What is tungsten? Tungsten is a fine example of an old metal with exciting new uses. It is most familiar as the filament in incandescent lightbulbs. And its primary industrial compound— tungsten carbide—has long been the standard cutting-tool material in steel machining. Today, both tungsten and its carbide have moved beyond their traditional industrial roles. Because of its great density, tungsten has become the preferred material for counterfeiting gold bars, while tungsten carbide’s hardness and polish make it a popular alternative to gold in wedding bands.
What is Tungsten? Properties of the Metal
Tungsten is a brittle, nonreactive, silvery-white metal with a bright, metallic luster. Ranking 59th in crustal abundance, it is about as common as silver. What is tungsten? It is set apart from other metals by its properties, many of which can be described only in superlatives.
With a very high specific gravity of 19.28, tungsten is as dense as gold. And with a Mohs hardness of 7.5, tungsten is the hardest of all metals—harder even than quartz, yet brittle enough to cut with a hacksaw.

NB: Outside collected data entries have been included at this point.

(** The deadlines an update leaves ([None] means unchanged). *)
Definition updated_deadlines (dl : Deadlines) (update : LifecycleUpdate) (now : DateTime)
    : Deadlines :=
  let dl := match upd_ttl_seconds update with
            | Some ttl => dl <| dl_ttl := if (0 <? ttl)%Z
                                          then Some (now + from_secs ttl)%Z else None |>
            | None => dl
            end in
  let dl := match upd_idle_timeout_seconds update with
            | Some idle => dl <| dl_idle_timeout_seconds := idle |>
            | None => dl
            end in
  match upd_on_idle update with
  | Some policy => dl <| dl_on_idle := policy |>
  | None => dl
  end.

Definition set_lifecycle (s : State) (a : Actor) (update : LifecycleUpdate) (reply : Reply)
    : Actor :=
  match public a with
  | CState.Stopping | CState.Stopped | CState.Failed =>
      send a reply (Err (wrong_state a "a live computer (not stopping, stopped, or failed)"))
  | _ =>
      let dl := updated_deadlines (act_deadlines a) update (w_now (next_world a)) in
      let rt := act_runtime a in
      let rt := rt <| rt_ttl_deadline := dl_ttl dl |>
                   <| rt_spec := (rt_spec rt)
                        <| spec_idle_timeout_seconds := dl_idle_timeout_seconds dl |>
                        <| spec_on_idle := dl_on_idle dl |> |> in
      let a := (ticked a) <| act_deadlines := dl |> <| act_runtime := rt |> in
      let (a, persisted) := persist_lifecycle a in
      send (publish_state (rearm a s) s) reply persisted
  end.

Unlike most other metals, tungsten’s lattice structure exhibits both metallic and covalent bonding. A limited degree of metallic bonding explains its relatively poor electrical conductivity. Its strong covalent bonding and close atomic packing account for its great hardness, high density, and extraordinarily high melting point of 6170°F (3410°C). Tungsten’s melting point, three times higher than that of iron, is the highest of any metal and second only to carbon among all elements. Historically, the inability to melt and cast tungsten greatly hindered metallurgical investigation into its properties and potential uses.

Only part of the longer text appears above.